● Work request: Below are the entries; give again exactly the lines from the one mentioning "let! lanIP := call LanIP in" through the one mentioning "(** The bindings", inclusive.

####

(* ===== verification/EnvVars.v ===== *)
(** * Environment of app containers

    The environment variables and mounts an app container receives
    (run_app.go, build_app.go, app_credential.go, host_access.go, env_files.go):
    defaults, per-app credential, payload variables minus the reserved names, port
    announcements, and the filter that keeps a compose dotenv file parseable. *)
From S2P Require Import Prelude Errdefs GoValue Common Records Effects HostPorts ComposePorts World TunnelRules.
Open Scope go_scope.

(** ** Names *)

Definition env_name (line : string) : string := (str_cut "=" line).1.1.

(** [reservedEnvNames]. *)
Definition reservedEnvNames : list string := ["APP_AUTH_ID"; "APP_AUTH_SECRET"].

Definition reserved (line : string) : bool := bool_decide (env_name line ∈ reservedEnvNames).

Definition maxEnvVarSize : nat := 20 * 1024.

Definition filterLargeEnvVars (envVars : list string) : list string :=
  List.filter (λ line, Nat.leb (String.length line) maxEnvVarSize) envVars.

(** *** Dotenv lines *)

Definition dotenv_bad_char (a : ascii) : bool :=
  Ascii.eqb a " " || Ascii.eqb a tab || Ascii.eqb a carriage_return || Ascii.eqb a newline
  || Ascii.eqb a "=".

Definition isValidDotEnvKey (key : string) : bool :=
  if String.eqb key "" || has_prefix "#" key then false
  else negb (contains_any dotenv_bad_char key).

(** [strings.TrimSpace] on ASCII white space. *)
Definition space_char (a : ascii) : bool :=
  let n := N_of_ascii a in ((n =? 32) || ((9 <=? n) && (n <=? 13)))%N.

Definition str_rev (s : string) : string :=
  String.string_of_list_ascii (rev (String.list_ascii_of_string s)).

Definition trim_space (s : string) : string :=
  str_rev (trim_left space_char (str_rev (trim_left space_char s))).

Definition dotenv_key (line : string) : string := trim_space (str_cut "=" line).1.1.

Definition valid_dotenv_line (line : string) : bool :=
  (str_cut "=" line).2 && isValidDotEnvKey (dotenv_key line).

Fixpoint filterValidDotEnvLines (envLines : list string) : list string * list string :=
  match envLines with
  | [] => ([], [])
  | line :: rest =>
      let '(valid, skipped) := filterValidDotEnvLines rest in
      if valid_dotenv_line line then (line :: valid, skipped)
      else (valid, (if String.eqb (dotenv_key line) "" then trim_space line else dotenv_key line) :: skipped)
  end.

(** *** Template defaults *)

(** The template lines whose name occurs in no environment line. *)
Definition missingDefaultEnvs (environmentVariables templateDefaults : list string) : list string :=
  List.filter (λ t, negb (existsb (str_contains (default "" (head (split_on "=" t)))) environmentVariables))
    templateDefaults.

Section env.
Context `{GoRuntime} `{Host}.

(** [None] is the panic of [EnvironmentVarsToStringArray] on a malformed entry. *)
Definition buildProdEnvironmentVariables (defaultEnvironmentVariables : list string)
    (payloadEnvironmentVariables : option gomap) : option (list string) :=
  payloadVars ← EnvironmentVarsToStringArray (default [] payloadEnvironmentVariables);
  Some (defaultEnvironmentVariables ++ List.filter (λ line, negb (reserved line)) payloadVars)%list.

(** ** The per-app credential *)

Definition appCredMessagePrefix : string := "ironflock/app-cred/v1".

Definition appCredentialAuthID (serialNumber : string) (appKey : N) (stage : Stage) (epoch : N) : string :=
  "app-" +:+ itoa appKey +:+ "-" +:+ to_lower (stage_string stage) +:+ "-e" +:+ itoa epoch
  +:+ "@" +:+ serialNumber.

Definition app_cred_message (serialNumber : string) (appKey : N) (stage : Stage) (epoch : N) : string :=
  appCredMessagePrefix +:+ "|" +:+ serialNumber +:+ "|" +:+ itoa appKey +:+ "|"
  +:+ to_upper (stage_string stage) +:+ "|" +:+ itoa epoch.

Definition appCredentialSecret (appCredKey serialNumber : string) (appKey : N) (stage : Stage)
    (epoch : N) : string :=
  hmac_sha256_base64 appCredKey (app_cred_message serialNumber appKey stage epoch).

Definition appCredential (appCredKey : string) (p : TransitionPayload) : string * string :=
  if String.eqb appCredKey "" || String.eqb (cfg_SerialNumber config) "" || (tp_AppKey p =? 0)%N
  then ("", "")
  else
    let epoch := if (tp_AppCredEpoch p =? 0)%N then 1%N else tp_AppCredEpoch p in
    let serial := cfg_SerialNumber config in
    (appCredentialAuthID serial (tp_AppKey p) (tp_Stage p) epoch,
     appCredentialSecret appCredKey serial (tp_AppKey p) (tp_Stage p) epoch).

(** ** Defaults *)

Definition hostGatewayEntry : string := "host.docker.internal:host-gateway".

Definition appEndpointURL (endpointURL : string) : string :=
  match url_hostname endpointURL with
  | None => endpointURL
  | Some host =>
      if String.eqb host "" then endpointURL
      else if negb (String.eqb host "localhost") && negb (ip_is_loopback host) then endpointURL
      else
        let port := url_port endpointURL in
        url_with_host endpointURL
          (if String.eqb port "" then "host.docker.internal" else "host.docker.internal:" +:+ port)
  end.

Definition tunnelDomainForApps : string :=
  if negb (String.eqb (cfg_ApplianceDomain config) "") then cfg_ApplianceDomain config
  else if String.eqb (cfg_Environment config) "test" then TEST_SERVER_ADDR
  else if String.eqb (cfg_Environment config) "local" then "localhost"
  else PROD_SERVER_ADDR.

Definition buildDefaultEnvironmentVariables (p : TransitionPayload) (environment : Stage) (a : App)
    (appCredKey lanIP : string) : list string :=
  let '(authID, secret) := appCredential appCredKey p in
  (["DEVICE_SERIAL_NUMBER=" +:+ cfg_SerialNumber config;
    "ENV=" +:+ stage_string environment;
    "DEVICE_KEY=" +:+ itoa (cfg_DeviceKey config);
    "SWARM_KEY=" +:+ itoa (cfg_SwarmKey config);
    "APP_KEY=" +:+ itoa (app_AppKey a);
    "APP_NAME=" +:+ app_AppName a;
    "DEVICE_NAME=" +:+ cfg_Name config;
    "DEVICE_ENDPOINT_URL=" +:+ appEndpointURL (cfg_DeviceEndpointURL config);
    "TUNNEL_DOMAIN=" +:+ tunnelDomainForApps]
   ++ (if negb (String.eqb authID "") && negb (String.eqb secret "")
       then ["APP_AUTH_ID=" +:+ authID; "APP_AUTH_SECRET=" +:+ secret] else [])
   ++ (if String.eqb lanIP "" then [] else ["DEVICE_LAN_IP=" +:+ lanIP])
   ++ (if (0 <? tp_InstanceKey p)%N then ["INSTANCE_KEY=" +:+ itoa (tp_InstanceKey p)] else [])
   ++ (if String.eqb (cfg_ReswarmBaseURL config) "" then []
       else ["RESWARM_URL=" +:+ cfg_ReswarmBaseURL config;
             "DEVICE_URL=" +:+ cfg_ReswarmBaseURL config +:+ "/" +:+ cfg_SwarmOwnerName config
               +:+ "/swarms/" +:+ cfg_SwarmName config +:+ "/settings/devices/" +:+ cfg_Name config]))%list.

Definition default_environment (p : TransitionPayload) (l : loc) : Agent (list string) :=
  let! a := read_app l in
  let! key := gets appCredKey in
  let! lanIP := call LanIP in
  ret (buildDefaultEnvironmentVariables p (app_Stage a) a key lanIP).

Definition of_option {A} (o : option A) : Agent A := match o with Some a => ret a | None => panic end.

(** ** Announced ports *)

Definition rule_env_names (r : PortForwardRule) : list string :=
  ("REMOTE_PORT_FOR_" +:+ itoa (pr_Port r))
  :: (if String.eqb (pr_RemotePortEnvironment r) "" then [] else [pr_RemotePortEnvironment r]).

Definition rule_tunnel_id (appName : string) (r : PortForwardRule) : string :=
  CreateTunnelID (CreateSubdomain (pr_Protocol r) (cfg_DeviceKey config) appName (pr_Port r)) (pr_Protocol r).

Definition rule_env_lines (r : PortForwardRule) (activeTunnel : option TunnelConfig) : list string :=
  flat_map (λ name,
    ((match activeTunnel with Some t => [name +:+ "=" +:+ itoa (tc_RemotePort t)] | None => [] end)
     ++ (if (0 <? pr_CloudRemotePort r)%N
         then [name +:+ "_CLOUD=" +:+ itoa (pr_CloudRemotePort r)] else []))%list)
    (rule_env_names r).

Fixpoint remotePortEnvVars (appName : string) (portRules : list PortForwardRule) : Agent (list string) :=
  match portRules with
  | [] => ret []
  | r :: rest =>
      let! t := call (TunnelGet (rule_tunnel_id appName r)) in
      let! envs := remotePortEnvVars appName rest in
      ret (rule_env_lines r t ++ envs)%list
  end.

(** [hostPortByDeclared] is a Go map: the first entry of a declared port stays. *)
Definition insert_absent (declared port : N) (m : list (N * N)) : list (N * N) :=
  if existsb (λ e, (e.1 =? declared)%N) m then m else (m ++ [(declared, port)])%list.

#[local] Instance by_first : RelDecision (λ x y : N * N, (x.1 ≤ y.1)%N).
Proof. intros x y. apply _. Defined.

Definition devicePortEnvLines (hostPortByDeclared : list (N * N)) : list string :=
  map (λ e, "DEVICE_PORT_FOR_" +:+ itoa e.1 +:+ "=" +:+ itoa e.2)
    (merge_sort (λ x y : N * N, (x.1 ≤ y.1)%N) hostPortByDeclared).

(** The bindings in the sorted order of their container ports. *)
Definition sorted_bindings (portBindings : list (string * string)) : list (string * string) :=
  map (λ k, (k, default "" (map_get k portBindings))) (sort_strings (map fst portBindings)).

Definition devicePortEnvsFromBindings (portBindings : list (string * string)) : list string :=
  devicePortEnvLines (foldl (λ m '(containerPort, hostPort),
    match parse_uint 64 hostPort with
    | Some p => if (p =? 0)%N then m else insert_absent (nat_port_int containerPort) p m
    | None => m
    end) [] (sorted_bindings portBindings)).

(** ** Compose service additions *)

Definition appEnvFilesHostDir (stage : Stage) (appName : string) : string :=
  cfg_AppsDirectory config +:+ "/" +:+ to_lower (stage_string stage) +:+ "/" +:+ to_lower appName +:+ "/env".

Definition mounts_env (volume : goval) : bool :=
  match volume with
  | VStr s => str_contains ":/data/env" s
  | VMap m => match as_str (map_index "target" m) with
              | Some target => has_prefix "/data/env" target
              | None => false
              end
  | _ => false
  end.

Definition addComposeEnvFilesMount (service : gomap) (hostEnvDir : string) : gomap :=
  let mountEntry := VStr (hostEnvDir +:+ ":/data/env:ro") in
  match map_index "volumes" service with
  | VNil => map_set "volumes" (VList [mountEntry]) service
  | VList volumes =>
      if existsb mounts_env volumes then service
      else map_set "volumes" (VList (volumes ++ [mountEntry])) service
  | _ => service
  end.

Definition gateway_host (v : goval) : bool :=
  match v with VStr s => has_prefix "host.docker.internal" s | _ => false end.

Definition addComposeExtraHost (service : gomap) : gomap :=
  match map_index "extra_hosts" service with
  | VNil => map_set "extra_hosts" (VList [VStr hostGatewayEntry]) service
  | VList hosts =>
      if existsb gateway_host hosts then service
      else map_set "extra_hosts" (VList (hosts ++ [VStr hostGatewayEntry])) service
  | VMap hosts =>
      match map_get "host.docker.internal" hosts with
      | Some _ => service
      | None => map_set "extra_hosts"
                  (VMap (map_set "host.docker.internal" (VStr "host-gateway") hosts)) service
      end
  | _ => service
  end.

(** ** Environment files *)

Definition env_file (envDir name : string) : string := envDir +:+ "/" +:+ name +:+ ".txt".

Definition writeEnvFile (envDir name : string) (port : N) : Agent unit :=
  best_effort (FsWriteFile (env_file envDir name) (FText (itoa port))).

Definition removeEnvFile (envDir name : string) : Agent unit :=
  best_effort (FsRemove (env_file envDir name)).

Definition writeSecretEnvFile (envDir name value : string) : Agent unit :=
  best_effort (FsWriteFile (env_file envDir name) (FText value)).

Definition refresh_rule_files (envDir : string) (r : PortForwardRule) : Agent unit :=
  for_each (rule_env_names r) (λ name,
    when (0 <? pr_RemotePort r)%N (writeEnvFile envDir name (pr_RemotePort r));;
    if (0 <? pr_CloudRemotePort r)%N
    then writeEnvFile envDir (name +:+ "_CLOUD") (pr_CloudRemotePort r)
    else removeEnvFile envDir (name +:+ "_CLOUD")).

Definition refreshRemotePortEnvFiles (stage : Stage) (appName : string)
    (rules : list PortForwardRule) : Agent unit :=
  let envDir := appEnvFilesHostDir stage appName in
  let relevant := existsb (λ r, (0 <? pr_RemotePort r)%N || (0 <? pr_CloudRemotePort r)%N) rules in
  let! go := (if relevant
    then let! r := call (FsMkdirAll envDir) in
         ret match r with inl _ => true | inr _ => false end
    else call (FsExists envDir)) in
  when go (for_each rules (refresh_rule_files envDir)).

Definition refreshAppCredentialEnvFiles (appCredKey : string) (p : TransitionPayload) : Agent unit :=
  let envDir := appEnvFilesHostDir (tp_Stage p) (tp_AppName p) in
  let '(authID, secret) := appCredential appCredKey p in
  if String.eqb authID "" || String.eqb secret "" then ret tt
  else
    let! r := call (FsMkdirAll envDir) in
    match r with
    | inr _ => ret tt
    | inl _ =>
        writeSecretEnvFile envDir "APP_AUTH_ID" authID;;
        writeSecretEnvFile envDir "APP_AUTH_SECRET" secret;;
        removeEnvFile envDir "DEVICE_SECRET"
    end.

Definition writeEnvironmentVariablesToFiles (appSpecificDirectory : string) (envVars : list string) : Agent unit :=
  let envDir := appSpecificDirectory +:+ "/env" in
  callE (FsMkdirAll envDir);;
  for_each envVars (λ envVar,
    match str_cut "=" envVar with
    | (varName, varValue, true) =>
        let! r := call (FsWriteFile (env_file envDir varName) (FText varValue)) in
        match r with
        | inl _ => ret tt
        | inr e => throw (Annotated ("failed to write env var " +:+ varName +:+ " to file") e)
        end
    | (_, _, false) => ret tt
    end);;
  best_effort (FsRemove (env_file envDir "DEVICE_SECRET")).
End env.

####

● Response to this task:
  let! lanIP := call LanIP in
  ret (buildDefaultEnvironmentVariables p (app_Stage a) a key lanIP).

Definition of_option {A} (o : option A) : Agent A := match o with Some a => ret a | None => panic end.

(** ** Announced ports *)

Definition rule_env_names (r : PortForwardRule) : list string :=
  ("REMOTE_PORT_FOR_" +:+ itoa (pr_Port r))
  :: (if String.eqb (pr_RemotePortEnvironment r) "" then [] else [pr_RemotePortEnvironment r]).

Definition rule_tunnel_id (appName : string) (r : PortForwardRule) : string :=
  CreateTunnelID (CreateSubdomain (pr_Protocol r) (cfg_DeviceKey config) appName (pr_Port r)) (pr_Protocol r).

Definition rule_env_lines (r : PortForwardRule) (activeTunnel : option TunnelConfig) : list string :=
  flat_map (λ name,
    ((match activeTunnel with Some t => [name +:+ "=" +:+ itoa (tc_RemotePort t)] | None => [] end)
     ++ (if (0 <? pr_CloudRemotePort r)%N
         then [name +:+ "_CLOUD=" +:+ itoa (pr_CloudRemotePort r)] else []))%list)
    (rule_env_names r).

Fixpoint remotePortEnvVars (appName : string) (portRules : list PortForwardRule) : Agent (list string) :=
  match portRules with
  | [] => ret []
  | r :: rest =>
      let! t := call (TunnelGet (rule_tunnel_id appName r)) in
      let! envs := remotePortEnvVars appName rest in
      ret (rule_env_lines r t ++ envs)%list
  end.

(** [hostPortByDeclared] is a Go map: the first entry of a declared port stays. *)
Definition insert_absent (declared port : N) (m : list (N * N)) : list (N * N) :=
  if existsb (λ e, (e.1 =? declared)%N) m then m else (m ++ [(declared, port)])%list.

#[local] Instance by_first : RelDecision (λ x y : N * N, (x.1 ≤ y.1)%N).
Proof. intros x y. apply _. Defined.

Definition devicePortEnvLines (hostPortByDeclared : list (N * N)) : list string :=
  map (λ e, "DEVICE_PORT_FOR_" +:+ itoa e.1 +:+ "=" +:+ itoa e.2)
    (merge_sort (λ x y : N * N, (x.1 ≤ y.1)%N) hostPortByDeclared).

(** The bindings in the sorted order of their container ports. *)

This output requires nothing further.